Instructions to follow: Reproduce the first line of the material below and each line after it, exactly, through the line containing "kp_name : name", and give nothing more.

──────── Record excerpts

Lemma remove_expired_registry now s : registry (remove_expired_snapshots now s) = registry s.
Proof. apply remove_snapshots_wf. Qed.
End snapshots.

(** ** Subscriptions evolve *)

(** What a subscription keeps, drawn identifiers apart. *)
Record keeps (sub sub' : SubscriptionState) : Prop := {
  kp_wf : sub_wf sub';
  kp_name : name (config sub') = name (config sub);
  kp_topic : config_topic (config sub') = config_topic (config sub);
  kp_valid : config_validate (config sub') = Ok tt;
}.

Lemma evolves_keeps sub sub' : evolves sub sub' -> keeps sub sub'.
Proof. by intros []. Qed.

Lemma keeps_entry k sub sub' : entry_wf k sub -> keeps sub sub' -> entry_wf k sub'.
Proof. intros [] []. split; try congruence. Qed.

Lemma same_keys_size {V} (m m' : gmap text V) : (forall k, is_Some (m' !! k) <-> is_Some (m !! k)) -> size m' = size m.
Proof. intros Hm. rewrite <- !size_dom. f_equal. apply set_eq. intros k. by rewrite !elem_of_dom. Qed.

Section related.
Context (R : SubscriptionState -> SubscriptionState -> Prop) (m m' : gmap text SubscriptionState).
Hypothesis Hm : forall k, option_Forall2 R (m !! k) (m' !! k).

Lemma related_dom k : is_Some (m' !! k) <-> is_Some (m !! k).
Proof using Hm. destruct (Hm k); split; intros [? ?]; done. Qed.

Lemma related_back k sub' : m' !! k = Some sub' -> exists sub, m !! k = Some sub /\ R sub sub'.
Proof using Hm. intros Hk. pose proof (Hm k) as Hr. rewrite Hk in Hr. inversion Hr; subst. by eexists. Qed.
End related.

Lemma keep_registry n s subs : (forall k, option_Forall2 keeps (subscriptions s !! k) (subs !! k)) -> registry_wf n s ->
  registry_wf n (with_subscriptions subs s).
Proof.
  intros Hm []. pose proof (related_dom _ _ _ Hm) as Hdom. pose proof (related_back _ _ _ Hm) as Hback. split; cbn; try done.
  - intros k sub' (sub & Hk & He)%Hback. eapply keeps_entry; [|done]. by apply rw_subs0.
  - intros k sub' (sub & Hk & He)%Hback Hd'. unfold topic_key_of in *. rewrite (kp_topic _ _ He) in *. by apply rw_attached0.
  - intros t k Hk. specialize (rw_topic_subs0 t k Hk). specialize (Hm k). destruct Hm as [sub sub' He|]; [|done].
    unfold topic_key_of in *. by rewrite (kp_topic _ _ He).
  - intros k Hk. apply Hdom. by apply rw_functions0.
  - intros k. rewrite Hdom. apply rw_policies0.
  - by rewrite (same_keys_size _ _ Hdom).
Qed.

Definition evolves_all (m m' : gmap text SubscriptionState) : Prop := forall k, option_Forall2 evolves (m !! k) (m' !! k).

Lemma entry_evolves k sub sub' : entry_wf k sub -> evolves sub sub' -> entry_wf k sub'.
Proof. intros Hk He. eapply keeps_entry; [done|]. by apply evolves_keeps. Qed.

Lemma evolve_subscriptions n s subs : evolves_all (subscriptions s) subs -> broker_wf n s -> broker_wf n (with_subscriptions subs s).
Proof.
  intros Hm [Hr [Hu (d & Hd & Hrng & Hl)] [] Hmc]. split; try done.
  - apply keep_registry; [|done]. intros k. destruct (Hm k); constructor. by apply evolves_keeps.
  - split; [done|]. exists d. split; [done|]. split; [done|]. intros k sub' id (sub & Hk & He)%(related_back _ _ _ Hm) Hid.
    eapply (Hl k sub); [done|]. by apply He.
Qed.

Lemma evolves_all_refl m : (forall k sub, m !! k = Some sub -> entry_wf k sub) -> evolves_all m m.
Proof. intros H k. destruct (m !! k) as [sub|] eqn:Hk; constructor. apply H in Hk as []. by apply evolves_refl. Qed.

────────────────

Response:
Lemma remove_expired_registry now s : registry (remove_expired_snapshots now s) = registry s.
Proof. apply remove_snapshots_wf. Qed.
End snapshots.

(** ** Subscriptions evolve *)

(** What a subscription keeps, drawn identifiers apart. *)
Record keeps (sub sub' : SubscriptionState) : Prop := {
  kp_wf : sub_wf sub';
  kp_name : name (config sub') = name (config sub);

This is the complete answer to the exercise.